REQUIRED ACTION
When you transcribe the records that follow, reproduce each line exactly as given.

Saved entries
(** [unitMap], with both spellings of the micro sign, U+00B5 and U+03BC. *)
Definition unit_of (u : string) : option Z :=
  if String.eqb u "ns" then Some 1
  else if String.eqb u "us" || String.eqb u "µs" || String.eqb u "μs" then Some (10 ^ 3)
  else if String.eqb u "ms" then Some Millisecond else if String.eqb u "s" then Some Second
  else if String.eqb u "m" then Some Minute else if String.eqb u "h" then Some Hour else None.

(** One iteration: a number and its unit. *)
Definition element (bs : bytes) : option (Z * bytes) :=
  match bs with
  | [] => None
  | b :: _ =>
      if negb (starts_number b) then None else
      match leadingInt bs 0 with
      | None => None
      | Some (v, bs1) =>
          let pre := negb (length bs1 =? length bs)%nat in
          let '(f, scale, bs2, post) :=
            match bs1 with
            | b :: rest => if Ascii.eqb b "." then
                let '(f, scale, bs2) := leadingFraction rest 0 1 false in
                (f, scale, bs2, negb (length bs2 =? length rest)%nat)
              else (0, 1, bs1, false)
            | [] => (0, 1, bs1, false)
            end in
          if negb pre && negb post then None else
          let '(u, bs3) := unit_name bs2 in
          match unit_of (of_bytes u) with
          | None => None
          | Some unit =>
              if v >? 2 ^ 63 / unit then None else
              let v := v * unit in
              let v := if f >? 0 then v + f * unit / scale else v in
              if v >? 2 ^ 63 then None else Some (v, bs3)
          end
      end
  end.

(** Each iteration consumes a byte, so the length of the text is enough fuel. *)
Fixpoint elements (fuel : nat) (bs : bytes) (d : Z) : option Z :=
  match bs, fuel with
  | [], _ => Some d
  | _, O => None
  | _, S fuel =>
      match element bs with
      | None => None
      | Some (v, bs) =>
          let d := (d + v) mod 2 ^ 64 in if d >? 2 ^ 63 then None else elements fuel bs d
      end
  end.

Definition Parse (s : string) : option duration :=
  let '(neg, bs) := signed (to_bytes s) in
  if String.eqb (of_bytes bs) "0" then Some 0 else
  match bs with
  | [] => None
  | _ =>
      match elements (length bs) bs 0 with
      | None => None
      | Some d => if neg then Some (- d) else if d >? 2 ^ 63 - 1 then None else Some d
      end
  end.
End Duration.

RESPONSE TO THE TASK
(** [unitMap], with both spellings of the micro sign, U+00B5 and U+03BC. *)
Definition unit_of (u : string) : option Z :=
  if String.eqb u "ns" then Some 1
  else if String.eqb u "us" || String.eqb u "µs" || String.eqb u "μs" then Some (10 ^ 3)
  else if String.eqb u "ms" then Some Millisecond else if String.eqb u "s" then Some Second
  else if String.eqb u "m" then Some Minute else if String.eqb u "h" then Some Hour else None.

(** One iteration: a number and its unit. *)
Definition element (bs : bytes) : option (Z * bytes) :=
  match bs with
  | [] => None
  | b :: _ =>
      if negb (starts_number b) then None else
      match leadingInt bs 0 with
      | None => None
      | Some (v, bs1) =>
          let pre := negb (length bs1 =? length bs)%nat in
          let '(f, scale, bs2, post) :=
            match bs1 with
            | b :: rest => if Ascii.eqb b "." then
                let '(f, scale, bs2) := leadingFraction rest 0 1 false in
                (f, scale, bs2, negb (length bs2 =? length rest)%nat)
              else (0, 1, bs1, false)
            | [] => (0, 1, bs1, false)
            end in
          if negb pre && negb post then None else
          let '(u, bs3) := unit_name bs2 in
          match unit_of (of_bytes u) with
          | None => None
          | Some unit =>
              if v >? 2 ^ 63 / unit then None else
              let v := v * unit in
              let v := if f >? 0 then v + f * unit / scale else v in
              if v >? 2 ^ 63 then None else Some (v, bs3)
          end
      end
  end.

(** Each iteration consumes a byte, so the length of the text is enough fuel. *)
Fixpoint elements (fuel : nat) (bs : bytes) (d : Z) : option Z :=
  match bs, fuel with
  | [], _ => Some d
  | _, O => None
  | _, S fuel =>
      match element bs with
      | None => None
      | Some (v, bs) =>
          let d := (d + v) mod 2 ^ 64 in if d >? 2 ^ 63 then None else elements fuel bs d
      end
  end.

Definition Parse (s : string) : option duration :=
  let '(neg, bs) := signed (to_bytes s) in
  if String.eqb (of_bytes bs) "0" then Some 0 else
  match bs with
  | [] => None
  | _ =>
      match elements (length bs) bs 0 with
      | None => None
      | Some d => if neg then Some (- d) else if d >? 2 ^ 63 - 1 then None else Some d
      end
  end.
End Duration.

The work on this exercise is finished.